Records contained in a dataset:
"""

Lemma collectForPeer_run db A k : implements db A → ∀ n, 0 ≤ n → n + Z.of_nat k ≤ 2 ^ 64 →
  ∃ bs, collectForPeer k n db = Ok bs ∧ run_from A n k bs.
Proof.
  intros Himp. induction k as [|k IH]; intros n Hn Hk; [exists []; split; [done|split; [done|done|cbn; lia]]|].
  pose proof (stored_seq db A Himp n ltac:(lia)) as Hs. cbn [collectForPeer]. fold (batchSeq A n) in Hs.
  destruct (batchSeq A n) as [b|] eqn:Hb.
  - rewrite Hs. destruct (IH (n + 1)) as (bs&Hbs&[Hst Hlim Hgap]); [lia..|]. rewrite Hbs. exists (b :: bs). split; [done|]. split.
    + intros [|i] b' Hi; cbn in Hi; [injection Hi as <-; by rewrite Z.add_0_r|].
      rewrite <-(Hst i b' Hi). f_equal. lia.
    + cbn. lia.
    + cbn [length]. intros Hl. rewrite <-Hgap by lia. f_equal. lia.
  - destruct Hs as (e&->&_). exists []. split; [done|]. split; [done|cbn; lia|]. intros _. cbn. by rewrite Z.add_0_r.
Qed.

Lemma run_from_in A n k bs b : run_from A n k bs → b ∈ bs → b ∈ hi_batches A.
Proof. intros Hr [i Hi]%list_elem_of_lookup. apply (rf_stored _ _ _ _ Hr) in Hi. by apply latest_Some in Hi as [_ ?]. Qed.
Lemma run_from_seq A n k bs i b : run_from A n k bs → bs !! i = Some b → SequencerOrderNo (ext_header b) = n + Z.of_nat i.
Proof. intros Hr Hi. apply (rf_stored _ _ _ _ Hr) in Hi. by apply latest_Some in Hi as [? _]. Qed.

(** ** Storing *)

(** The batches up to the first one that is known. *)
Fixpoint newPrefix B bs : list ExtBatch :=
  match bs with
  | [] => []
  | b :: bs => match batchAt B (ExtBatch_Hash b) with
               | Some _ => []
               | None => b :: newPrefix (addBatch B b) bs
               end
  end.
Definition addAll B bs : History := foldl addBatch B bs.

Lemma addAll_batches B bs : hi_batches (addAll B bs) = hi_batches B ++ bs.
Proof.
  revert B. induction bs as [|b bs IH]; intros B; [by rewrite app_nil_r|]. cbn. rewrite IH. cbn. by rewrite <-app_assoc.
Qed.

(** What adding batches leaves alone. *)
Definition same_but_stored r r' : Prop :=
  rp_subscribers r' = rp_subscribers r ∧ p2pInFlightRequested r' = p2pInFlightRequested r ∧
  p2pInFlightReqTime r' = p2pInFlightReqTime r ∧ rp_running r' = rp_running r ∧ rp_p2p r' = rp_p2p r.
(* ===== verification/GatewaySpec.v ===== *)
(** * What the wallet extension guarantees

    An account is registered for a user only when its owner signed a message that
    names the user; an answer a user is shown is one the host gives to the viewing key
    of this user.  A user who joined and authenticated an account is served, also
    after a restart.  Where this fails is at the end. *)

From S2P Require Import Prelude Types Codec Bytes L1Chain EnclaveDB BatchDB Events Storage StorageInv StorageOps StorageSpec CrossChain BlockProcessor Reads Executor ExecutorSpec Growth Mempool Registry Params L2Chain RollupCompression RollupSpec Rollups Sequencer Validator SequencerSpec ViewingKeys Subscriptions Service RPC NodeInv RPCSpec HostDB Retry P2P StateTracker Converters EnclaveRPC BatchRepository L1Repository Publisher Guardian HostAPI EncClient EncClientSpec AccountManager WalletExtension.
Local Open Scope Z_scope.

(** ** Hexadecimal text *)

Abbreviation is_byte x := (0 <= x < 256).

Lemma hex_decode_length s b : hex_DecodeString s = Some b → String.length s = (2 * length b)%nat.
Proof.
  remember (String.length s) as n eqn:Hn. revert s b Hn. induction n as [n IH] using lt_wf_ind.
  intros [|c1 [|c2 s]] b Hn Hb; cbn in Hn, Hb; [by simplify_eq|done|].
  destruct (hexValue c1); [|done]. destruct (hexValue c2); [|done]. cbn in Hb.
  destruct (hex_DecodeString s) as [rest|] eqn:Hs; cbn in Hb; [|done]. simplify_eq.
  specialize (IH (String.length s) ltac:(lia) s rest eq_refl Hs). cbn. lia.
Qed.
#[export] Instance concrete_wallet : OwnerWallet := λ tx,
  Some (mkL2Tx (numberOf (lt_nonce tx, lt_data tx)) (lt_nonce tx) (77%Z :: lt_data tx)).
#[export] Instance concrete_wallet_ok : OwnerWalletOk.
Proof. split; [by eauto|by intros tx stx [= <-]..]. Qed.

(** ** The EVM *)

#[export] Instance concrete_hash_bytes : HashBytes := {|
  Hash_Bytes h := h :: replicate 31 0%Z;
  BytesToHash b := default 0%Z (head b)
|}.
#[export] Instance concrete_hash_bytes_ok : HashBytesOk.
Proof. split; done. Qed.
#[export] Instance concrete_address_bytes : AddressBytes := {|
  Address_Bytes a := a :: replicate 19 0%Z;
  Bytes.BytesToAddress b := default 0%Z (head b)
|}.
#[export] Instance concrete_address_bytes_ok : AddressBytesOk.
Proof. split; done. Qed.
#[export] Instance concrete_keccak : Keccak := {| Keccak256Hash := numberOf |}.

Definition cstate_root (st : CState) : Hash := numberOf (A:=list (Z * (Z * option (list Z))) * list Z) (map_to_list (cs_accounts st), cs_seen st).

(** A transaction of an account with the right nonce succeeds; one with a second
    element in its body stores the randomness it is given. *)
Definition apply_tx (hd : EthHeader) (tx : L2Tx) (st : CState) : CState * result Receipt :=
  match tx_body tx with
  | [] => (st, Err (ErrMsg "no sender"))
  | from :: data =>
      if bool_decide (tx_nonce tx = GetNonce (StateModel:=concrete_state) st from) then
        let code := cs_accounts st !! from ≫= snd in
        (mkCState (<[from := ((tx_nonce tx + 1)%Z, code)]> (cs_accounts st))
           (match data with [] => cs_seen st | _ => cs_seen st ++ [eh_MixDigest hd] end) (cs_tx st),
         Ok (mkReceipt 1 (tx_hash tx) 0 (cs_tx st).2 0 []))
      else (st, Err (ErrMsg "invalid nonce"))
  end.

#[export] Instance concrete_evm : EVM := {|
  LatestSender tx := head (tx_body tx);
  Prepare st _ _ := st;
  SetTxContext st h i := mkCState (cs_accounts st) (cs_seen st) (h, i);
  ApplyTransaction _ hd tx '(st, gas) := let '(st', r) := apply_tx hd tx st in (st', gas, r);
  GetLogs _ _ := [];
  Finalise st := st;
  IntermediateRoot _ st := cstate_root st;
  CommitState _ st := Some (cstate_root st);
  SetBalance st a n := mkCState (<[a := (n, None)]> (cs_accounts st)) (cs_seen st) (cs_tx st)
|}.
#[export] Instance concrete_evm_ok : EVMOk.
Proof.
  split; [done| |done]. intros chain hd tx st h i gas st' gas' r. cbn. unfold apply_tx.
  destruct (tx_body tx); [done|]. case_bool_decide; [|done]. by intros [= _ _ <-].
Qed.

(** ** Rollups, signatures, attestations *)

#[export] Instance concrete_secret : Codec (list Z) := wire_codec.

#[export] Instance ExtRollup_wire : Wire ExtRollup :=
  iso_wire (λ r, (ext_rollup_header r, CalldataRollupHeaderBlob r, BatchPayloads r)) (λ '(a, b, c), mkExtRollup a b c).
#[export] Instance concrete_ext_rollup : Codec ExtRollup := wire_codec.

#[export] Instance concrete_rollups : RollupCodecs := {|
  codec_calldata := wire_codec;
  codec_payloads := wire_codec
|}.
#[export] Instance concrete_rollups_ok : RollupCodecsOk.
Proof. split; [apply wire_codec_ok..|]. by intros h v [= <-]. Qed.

"""

- _Instructions for the task_: Faithfully transcribe the whole of the data.

- _Result_:
Lemma collectForPeer_run db A k : implements db A → ∀ n, 0 ≤ n → n + Z.of_nat k ≤ 2 ^ 64 →
  ∃ bs, collectForPeer k n db = Ok bs ∧ run_from A n k bs.
Proof.
  intros Himp. induction k as [|k IH]; intros n Hn Hk; [exists []; split; [done|split; [done|done|cbn; lia]]|].
  pose proof (stored_seq db A Himp n ltac:(lia)) as Hs. cbn [collectForPeer]. fold (batchSeq A n) in Hs.
  destruct (batchSeq A n) as [b|] eqn:Hb.
  - rewrite Hs. destruct (IH (n + 1)) as (bs&Hbs&[Hst Hlim Hgap]); [lia..|]. rewrite Hbs. exists (b :: bs). split; [done|]. split.
    + intros [|i] b' Hi; cbn in Hi; [injection Hi as <-; by rewrite Z.add_0_r|].
      rewrite <-(Hst i b' Hi). f_equal. lia.
    + cbn. lia.
    + cbn [length]. intros Hl. rewrite <-Hgap by lia. f_equal. lia.
  - destruct Hs as (e&->&_). exists []. split; [done|]. split; [done|cbn; lia|]. intros _. cbn. by rewrite Z.add_0_r.
Qed.

Lemma run_from_in A n k bs b : run_from A n k bs → b ∈ bs → b ∈ hi_batches A.
Proof. intros Hr [i Hi]%list_elem_of_lookup. apply (rf_stored _ _ _ _ Hr) in Hi. by apply latest_Some in Hi as [_ ?]. Qed.
Lemma run_from_seq A n k bs i b : run_from A n k bs → bs !! i = Some b → SequencerOrderNo (ext_header b) = n + Z.of_nat i.
Proof. intros Hr Hi. apply (rf_stored _ _ _ _ Hr) in Hi. by apply latest_Some in Hi as [? _]. Qed.

(** ** Storing *)

(** The batches up to the first one that is known. *)
Fixpoint newPrefix B bs : list ExtBatch :=
  match bs with
  | [] => []
  | b :: bs => match batchAt B (ExtBatch_Hash b) with
               | Some _ => []
               | None => b :: newPrefix (addBatch B b) bs
               end
  end.
Definition addAll B bs : History := foldl addBatch B bs.

Lemma addAll_batches B bs : hi_batches (addAll B bs) = hi_batches B ++ bs.
Proof.
  revert B. induction bs as [|b bs IH]; intros B; [by rewrite app_nil_r|]. cbn. rewrite IH. cbn. by rewrite <-app_assoc.
Qed.

(** What adding batches leaves alone. *)
Definition same_but_stored r r' : Prop :=
  rp_subscribers r' = rp_subscribers r ∧ p2pInFlightRequested r' = p2pInFlightRequested r ∧
  p2pInFlightReqTime r' = p2pInFlightReqTime r ∧ rp_running r' = rp_running r ∧ rp_p2p r' = rp_p2p r.
(* ===== verification/GatewaySpec.v ===== *)
(** * What the wallet extension guarantees

    An account is registered for a user only when its owner signed a message that
    names the user; an answer a user is shown is one the host gives to the viewing key
    of this user.  A user who joined and authenticated an account is served, also
    after a restart.  Where this fails is at the end. *)

From S2P Require Import Prelude Types Codec Bytes L1Chain EnclaveDB BatchDB Events Storage StorageInv StorageOps StorageSpec CrossChain BlockProcessor Reads Executor ExecutorSpec Growth Mempool Registry Params L2Chain RollupCompression RollupSpec Rollups Sequencer Validator SequencerSpec ViewingKeys Subscriptions Service RPC NodeInv RPCSpec HostDB Retry P2P StateTracker Converters EnclaveRPC BatchRepository L1Repository Publisher Guardian HostAPI EncClient EncClientSpec AccountManager WalletExtension.
Local Open Scope Z_scope.

(** ** Hexadecimal text *)

Abbreviation is_byte x := (0 <= x < 256).

Lemma hex_decode_length s b : hex_DecodeString s = Some b → String.length s = (2 * length b)%nat.
Proof.
  remember (String.length s) as n eqn:Hn. revert s b Hn. induction n as [n IH] using lt_wf_ind.
  intros [|c1 [|c2 s]] b Hn Hb; cbn in Hn, Hb; [by simplify_eq|done|].
  destruct (hexValue c1); [|done]. destruct (hexValue c2); [|done]. cbn in Hb.
  destruct (hex_DecodeString s) as [rest|] eqn:Hs; cbn in Hb; [|done]. simplify_eq.
  specialize (IH (String.length s) ltac:(lia) s rest eq_refl Hs). cbn. lia.
Qed.
#[export] Instance concrete_wallet : OwnerWallet := λ tx,
  Some (mkL2Tx (numberOf (lt_nonce tx, lt_data tx)) (lt_nonce tx) (77%Z :: lt_data tx)).
#[export] Instance concrete_wallet_ok : OwnerWalletOk.
Proof. split; [by eauto|by intros tx stx [= <-]..]. Qed.

(** ** The EVM *)

#[export] Instance concrete_hash_bytes : HashBytes := {|
  Hash_Bytes h := h :: replicate 31 0%Z;
  BytesToHash b := default 0%Z (head b)
|}.
#[export] Instance concrete_hash_bytes_ok : HashBytesOk.
Proof. split; done. Qed.
#[export] Instance concrete_address_bytes : AddressBytes := {|
  Address_Bytes a := a :: replicate 19 0%Z;
  Bytes.BytesToAddress b := default 0%Z (head b)
|}.
#[export] Instance concrete_address_bytes_ok : AddressBytesOk.
Proof. split; done. Qed.
#[export] Instance concrete_keccak : Keccak := {| Keccak256Hash := numberOf |}.

Definition cstate_root (st : CState) : Hash := numberOf (A:=list (Z * (Z * option (list Z))) * list Z) (map_to_list (cs_accounts st), cs_seen st).

(** A transaction of an account with the right nonce succeeds; one with a second
    element in its body stores the randomness it is given. *)
Definition apply_tx (hd : EthHeader) (tx : L2Tx) (st : CState) : CState * result Receipt :=
  match tx_body tx with
  | [] => (st, Err (ErrMsg "no sender"))
  | from :: data =>
      if bool_decide (tx_nonce tx = GetNonce (StateModel:=concrete_state) st from) then
        let code := cs_accounts st !! from ≫= snd in
        (mkCState (<[from := ((tx_nonce tx + 1)%Z, code)]> (cs_accounts st))
           (match data with [] => cs_seen st | _ => cs_seen st ++ [eh_MixDigest hd] end) (cs_tx st),
         Ok (mkReceipt 1 (tx_hash tx) 0 (cs_tx st).2 0 []))
      else (st, Err (ErrMsg "invalid nonce"))
  end.

#[export] Instance concrete_evm : EVM := {|
  LatestSender tx := head (tx_body tx);
  Prepare st _ _ := st;
  SetTxContext st h i := mkCState (cs_accounts st) (cs_seen st) (h, i);
  ApplyTransaction _ hd tx '(st, gas) := let '(st', r) := apply_tx hd tx st in (st', gas, r);
  GetLogs _ _ := [];
  Finalise st := st;
  IntermediateRoot _ st := cstate_root st;
  CommitState _ st := Some (cstate_root st);
  SetBalance st a n := mkCState (<[a := (n, None)]> (cs_accounts st)) (cs_seen st) (cs_tx st)
|}.
#[export] Instance concrete_evm_ok : EVMOk.
Proof.
  split; [done| |done]. intros chain hd tx st h i gas st' gas' r. cbn. unfold apply_tx.
  destruct (tx_body tx); [done|]. case_bool_decide; [|done]. by intros [= _ _ <-].
Qed.

(** ** Rollups, signatures, attestations *)

#[export] Instance concrete_secret : Codec (list Z) := wire_codec.

#[export] Instance ExtRollup_wire : Wire ExtRollup :=
  iso_wire (λ r, (ext_rollup_header r, CalldataRollupHeaderBlob r, BatchPayloads r)) (λ '(a, b, c), mkExtRollup a b c).
#[export] Instance concrete_ext_rollup : Codec ExtRollup := wire_codec.

#[export] Instance concrete_rollups : RollupCodecs := {|
  codec_calldata := wire_codec;
  codec_payloads := wire_codec
|}.
#[export] Instance concrete_rollups_ok : RollupCodecsOk.
Proof. split; [apply wire_codec_ok..|]. by intros h v [= <-]. Qed.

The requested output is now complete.